(* ===== verification/IntegrationWitnesses.v ===== *)
(** * Concrete runs of the integrations

    Instances of the theorems about sending commands, and about the MQTT and the
    WebSocket integration: a device behind a gateway, and clients that come and
    go. *)

From S2P Require Import Prelude Json Auth Registry CloudEvents Commands Pipeline HttpEndpoint Kafka EventStream CommandSend EndpointWitnesses AccessWitnesses MqttIntegration WebSocket.

#[local] Existing Instance exact_topics.
#[local] Existing Instance no_externals.
#[local] Existing Instance no_sections.
#[local] Existing Instance ref_sdk.
#[local] Existing Instance test_text.

(** ** Commands *)

(** Devices are enabled and name no external endpoints; there is no web. *)
Definition plain_devices : DeviceAttributes :=
  {| device_enabled := λ _, true; device_commands := λ _, [] |}.
Definition no_web : Web := {|
  Url := string;
  to_method := λ m, Ok (if is_empty m then None else Some m);
  parse_url := λ u, Ok u;
  url_extend := λ l u, Some (join "/" (u :: l));
  header_name := λ n, Ok n;
  header_value := λ v, Ok v;
  base64_encode := λ s, s;
  json_to_string := λ _, Ok "{}";
  http_send := λ _, Err "no route";
|}.
#[local] Existing Instance plain_devices.
#[local] Existing Instance no_web.

Definition the_app : Reg.Application := Reg.mkApplication "u1" "app1" ∅ ∅ 0 1 "v1" None [] [] [].
Definition on_command : CommandOptions := mkCommandOptions "app1" "dev1" "on" (Some "text/plain").
Definition binary_bytes (d : CE.Data) : option string :=
  match d with CE.Binary b => Some b | _ => None end.
Definition gw_sub : Sub := mkSub gw_filter gw_handle 1.

(** The gateway that waits for commands of the device gets the one that was sent. *)
Lemma command_reaches_subscribers_witness :
  ∃ e, open_sink "app1" e = Ok PAccepted ∧
    command_from_event binary_bytes e = Ok (mkCommand (mkAddress "app1" "gw" "dev1") "on" (Some "now")) ∧
    1 ∈ send (mkCommand (mkAddress "app1" "gw" "dev1") "on" (Some "now")) gw_commands.
Proof.
  destruct (@command_reaches_subscribers plain_devices no_web no_externals no_sections ref_sdk ref_sdk_laws
    id (λ _, None) "drogue" (λ _, "id") (λ _, 5%Z) (λ _, open_sink) exact_topics binary_bytes the_app
    (a_device "u2" "dev1") [a_device "u3" "gw"] on_command "now" 1 "gw")
    as (e & rules & He & Hr & Hout & Hplain); [by_eval..|].
  destruct (Hplain eq_refl) as [Hs Hcmd]. specialize (Hcmd "now" eq_refl). injection Hr as <-.
  exists e. split; [exact Hs|]. split; [exact Hcmd|].
  destruct Hout as [|(e' & Hp & _ & _ & Hsend)]; [done|]. injection Hp as <-.
  apply (Hsend _ Hcmd [gw_sub] gw_commands gw_sub gw_run); [by left|].
  split_and!; try done. by intros d' [= <-].
Defined.

(** ** The MQTT integration *)

Definition as_user : UserInformation := Authenticated (mkUserDetails "alice" []).

(** Alice may read the one application, whose consumers can be created. *)
Definition the_clients : Clients := {|
  cl_authorize := Some (λ app _ _, if string_eqb app "app1" then Ok Allow else Ok Deny);
  cl_get_app := λ app, Ok (if string_eqb app "app1" then Some the_app else None);
  cl_get_device_and_gateways := λ _ _, Ok None;
  cl_consumer := λ _ _, Ok tt;
|}.

Lemma the_clients_named : registry_named the_clients.
Proof. intros app res. simpl. by destruct (string_eqb_spec app "app1") as [->|]; intros [= <-]. Qed.

Definition only_app1 (app : string) : Prop := app = "app1".

Lemma the_clients_grant : grants only_app1 the_clients as_user.
Proof.
  intros app. unfold ensure_allowed, authorize. simpl. unfold only_app1.
  by destruct (string_eqb_spec app "app1") as [->|].
Qed.

Definition shared_topic : string := "$share/group/app/app1".
Definition app1_stream : MqttIntegration.Stream :=
  mkStream "events-app1" (Some "app1.group") "app/app1" AtLeastOnce None Structured.
Definition one_session : MqttIntegration.Session := attach_stream app1_stream (session_new as_user "client").
Definition two_session : MqttIntegration.Session := attach_stream app1_stream one_session.

Lemma one_session_run : session_run only_app1 as_user one_session ∅.
Proof.
  replace (∅ : gset nat) with (∅ ∪ replaces app1_stream (session_new as_user "client")) by (by_eval).
  apply (run_subscribed only_app1 as_user _ _ the_clients None shared_topic MqttAtLeastOnce Structured).
  - constructor.
  - apply the_clients_grant.
  - apply the_clients_named.
  - by_eval.
Qed.

(** The same subscription again. *)
Lemma two_session_run : session_run only_app1 as_user two_session {[ 0 ]}.
Proof.
  replace ({[ 0 ]} : gset nat) with (∅ ∪ replaces app1_stream one_session) by (by_eval).
  apply (run_subscribed only_app1 as_user _ _ the_clients None shared_topic MqttAtLeastOnce Structured).
  - apply one_session_run.
  - apply the_clients_grant.
  - apply the_clients_named.
  - by_eval.
Qed.


(** The first stream goes on when the client is gone. *)
Lemma dropped_session_streams_witness : drop_session two_session !! 0 = Some app1_stream.
Proof.
  apply (dropped_session_streams only_app1 as_user two_session {[ 0 ]} 0 app1_stream two_session_run).
  split; [by_eval|set_solver].
Defined.

Lemma shared_not_unsubscribed_witness : detach shared_topic one_session = (one_session, false).
Proof.
  apply (shared_not_unsubscribed only_app1 as_user one_session ∅ shared_topic one_session_run). by_eval.
Defined.

(** A client with a user name and an access token. *)
Definition token_services : Services := {|
  sv_access_token := Some (λ u p, Ok (if string_eqb p "token" then Some (mkUserDetails u []) else None));
  sv_authenticator := Some (λ _, Err "not a token");
  sv_from_utf8 := Some;
|}.

Lemma integration_user_witness :
  connect token_services true (Some "alice") (Some "token") "client" = Ok (session_new as_user "client") ∧
  ∃ f, sv_access_token token_services = Some f ∧ f "alice" "token" = Ok (Some (mkUserDetails "alice" [])).
Proof.
  split; [by_eval|].
  destruct (integration_user token_services true (Some "alice") (Some "token") "client"
    (session_new as_user "client") (λ _, Err "not a token")) as (_ & _ & _ & Hu); [by_eval..|].
  destruct Hu as [(u & p & p' & f & Hu & Hp & Hp' & Hf & Hk)|[(u & _ & Hn & _)|(p & p' & Hn & _)]]; [|done..].
  exists f. split; [exact Hf|]. injection Hu as <-. injection Hp as <-. by injection Hp' as <-.
Defined.

(** ** The WebSocket integration *)

Definition ws_handler : WsHandler := ws_new 100 "id1" "app1" None None (Some 130%Z) None None.

(** The client answers a ping after four seconds. *)
Definition ws_conn : Conn := mkConn 104 (set_heartbeat 104 ws_handler) 190 105.

Lemma ws_conn_run : conn_run (λ _, Err "no message") (λ _, None) 1 2 ws_conn.
Proof.
  eapply cr_step; [eapply cr_step; [apply (cr_started _ _ 1 2 100 ws_handler)|]|].
  - done.
  - intros e [= <-]. lia.
  - apply (cs_time _ _ 1 2 _ 104); simpl; unfold AUTH_CHECK_INTERVAL, HEARTBEAT_INTERVAL; lia.
  - exact (cs_message (λ _, Err "no message") (λ _, None) 1 2 (mkConn 104 ws_handler 190 105) MPong
      (set_heartbeat 104 ws_handler) [] [] eq_refl eq_refl).
Qed.

Lemma connection_bounded_witness : (104 ≤ 130 + 90 + 2 + 1)%Z ∧ (104 ≤ 104 + 15 + 1)%Z.
Proof.
  destruct (connection_bounded (λ _, Err "no message") (λ _, None) 1 2 ltac:(lia) ws_conn ltac:(lia) ws_conn_run)
    as [He Hh]. split; [exact (He 130%Z eq_refl)|exact Hh].
Defined.

(** A connection whose subscription was handled. *)
Definition ws_system : System.t :=
  System.mk (handle_subscribe "id1" "app1" service_new) [] [] ({[ "id1" ]} ∪ ∅) ∅ ({[ "id1" ]} ∪ ∅).

Lemma ws_system_reachable : System.reachable ws_system.
Proof.
  set (y := System.mk service_new [System.Subscribe "id1" "app1"] [] ({[ "id1" ]} ∪ ∅) ∅ ({[ "id1" ]} ∪ ∅)).
  apply (System.r_step y).
  - apply (System.r_step System.init); [constructor|].
    apply (System.st_start System.init "id1" "app1"). apply not_elem_of_empty.
  - exact (System.st_mail y (System.Subscribe "id1" "app1") [] eq_refl).
Qed.

Lemma streams_match_connections_witness :
  sv_clients (System.service ws_system) !! "id1" = Some (mkClientStream "app1" 0).
Proof.
  destruct (System.streams_match_connections ws_system ws_system_reachable) as [Hr _].
  by destruct (Hr 0 "id1" "app1") as [Hc _]; [by_eval|].
Defined.
(** [findSeoIssues]: [issues.push(x)] is [issues ++ [x]]. *)
Definition findSeoIssues (pageData : PageData) : list jsstring :=
  let issues := [] in
  (* Title issues *)
  let issues :=
    if str_falsy (title pageData) || str_eqb (title pageData) NO_TITLE
    then issues ++ [MARK_CRITICAL ++ js " Missing title tag - critical for SEO"]
    else if length (title pageData) <? 30
    then issues ++ [MARK_WARNING ++ js " Title tag is too short ("
                      ++ nat_toString (length (title pageData))
                      ++ js " characters) - should be 50-60 characters"]
    else if 60 <? length (title pageData)
    then issues ++ [MARK_WARNING ++ js " Title tag is too long ("
                      ++ nat_toString (length (title pageData))
                      ++ js " characters) - may be truncated in search results"]
    else issues in
  (* Meta description issues *)
  let issues :=
    if str_falsy (metaDescription pageData)
       || str_eqb (metaDescription pageData) NO_META
    then issues ++ [MARK_CRITICAL
                      ++ js " Missing meta description - important for click-through rates"]
    else if length (metaDescription pageData) <? 120
    then issues ++ [MARK_WARNING ++ js " Meta description is too short ("
                      ++ nat_toString (length (metaDescription pageData))
                      ++ js " characters) - should be 150-160 characters"]
    else if 160 <? length (metaDescription pageData)
    then issues ++ [MARK_WARNING ++ js " Meta description is too long ("
                      ++ nat_toString (length (metaDescription pageData))
                      ++ js " characters) - will be truncated"]
    else issues in
  (* Heading issues *)
  let issues :=
    if length (headings pageData) =? 0
    then issues ++ [MARK_CRITICAL
                      ++ js " No heading tags (H1-H6) found - critical for content structure"]
    else if length (headings pageData) <? 3
    then issues ++ [MARK_WARNING
                      ++ js " Low number of headings - consider adding more subheadings for better structure"]
    else issues in
  (* Image issues *)
  let issues :=
    if length (images pageData) =? 0
    then issues ++ [ISSUE_NO_IMAGES]
    else if 20 <? length (images pageData)
    then issues ++ [MARK_WARNING ++ js " High number of images ("
                      ++ nat_toString (length (images pageData))
                      ++ js ") - ensure optimization to prevent slow load times"]
    else issues in
  (* Link issues *)
  let issues :=
    if length (links pageData) <? 3
    then issues ++ [MARK_WARNING
                      ++ js " Low number of internal links - improve site structure with more linking"]
    else issues in
  issues.
(** The loader finishes load [c]: it constructs the texture and calls the
    callback, once. *)
Definition complete (c : nat) : M unit :=
  fun w =>
    let (t, h) := Three.alloc (Three.Texture c) (textures w) in
    onLoad c t
      {| textures := h;
         loads := alter (fun l => {| cancelled := cancelled l; fired := true |})
                        c (loads w);
         textureRef := textureRef w;
         imageTexture := imageTexture w |}.

(** The component instance: the cell of its effect ([None] before the
    first commit), whether it has been unmounted, and the world. *)
Record state : Type := {
  effect : option (React.effect_cell world);
  unmounted : bool;
  wld : world;
}.

Definition initial : state :=
  {| effect := None;
     unmounted := false;
     wld := {| textures := []; loads := []; textureRef := None;
               imageTexture := None |} |}.

(** A render with the given [_format] and [_data] (the first one mounts),
    the completion of a load on a later turn, or the unmount. *)
Inductive event : Type :=
| Render (format data : JS.value)
| Complete (c : nat)
| Unmount.
(** X6. What [main] gets from [Shutdown] is decided by the time that
    passed between the signal and the final [select]: the context error
    when it is the shutdown timeout or more, [nil] when it is less. *)
Theorem Shutdown_result_by_elapsed_time cfg tr1 tr2 w :
  execution cfg (tr1 ++ LSignal :: tr2 ++ [LSelect]) w →
  mainpc w = MReturned (if ShutdownTimeout cfg <=? elapsed tr2
                        then Some context_DeadlineExceeded else None).
Proof.
  intros (w0 & H0 & Hrun).
  apply run_app_inv in Hrun as (w1 & Hrun1 & Hrun).
  apply run_cons_inv in Hrun as (w2 & Hs & Hrun).
  apply run_app_inv in Hrun as (w3 & Hrun2 & Hrun).
  apply run_cons_inv in Hrun as (w4 & Hs' & Hrun).
  apply run_nil_inv in Hrun as ->.
  assert (Hc : config w1 = cfg) by (apply (execution_config cfg tr1); by exists w0).
  assert (H2 : deadline w2 = Some (clock w2 + ShutdownTimeout cfg) ∧
               mainpc w2 = SdCloseChan).
  { clear Hrun1 Hrun2 Hs'. unfold step, exec in Hs.
    destruct (exited w1); [done|]. cbn in Hs. unfold exec_main in Hs.
    destruct (mainpc w1); try done. injection Hs as <-. cbn. by rewrite Hc. }
  destruct H2 as [Hd Hm].
  pose proof (run_clock _ _ _ Hrun2) as Hck.
  pose proof (run_deadline _ _ _ Hrun2) as Hdl. rewrite Hm in Hdl.
  specialize (Hdl eq_refl). rewrite Hd in Hdl. clear Hrun1 Hrun2 Hs.
  unfold step, exec in Hs'. destruct (exited w3); [done|]. cbn in Hs'.
  unfold exec_main in Hs'. destruct (mainpc w3); try done.
  injection Hs' as <-. cbn. f_equal. unfold main_ctx. rewrite Hdl. cbn.
  rewrite Hck.
  destruct (ShutdownTimeout cfg <=? elapsed tr2) eqn:E1;
  destruct (clock w2 + ShutdownTimeout cfg <=? clock w2 + elapsed tr2) eqn:E2;
  try done; lia.
Qed.

Lemma Shutdown_result_by_elapsed_time_witness :
  ∃ w, execution cfg2
         ([LStart; LTick 7] ++ LSignal ::
            [LCloseChan; LTick (30 * Second); LCloseListener; LLock [];
             LUnlock] ++ [LSelect]) w ∧
       mainpc w = MReturned (Some context_DeadlineExceeded).
Proof.
  eexists. split; [apply run_trace_execution; vm_compute; reflexivity|].
  match goal with |- mainpc ?w = _ =>
    assert (He : execution cfg2
              ([LStart; LTick 7] ++ LSignal ::
                 [LCloseChan; LTick (30 * Second); LCloseListener; LLock [];
                  LUnlock] ++ [LSelect]) w)
      by (apply run_trace_execution; vm_compute; reflexivity);
    exact (Shutdown_result_by_elapsed_time cfg2 _ _ w He)
  end.
Defined.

■ Directions
Scan the records for the word "long". Copy each line where it turns up.

■ Your response
    then issues ++ [MARK_WARNING ++ js " Title tag is too long ("
    then issues ++ [MARK_WARNING ++ js " Meta description is too long ("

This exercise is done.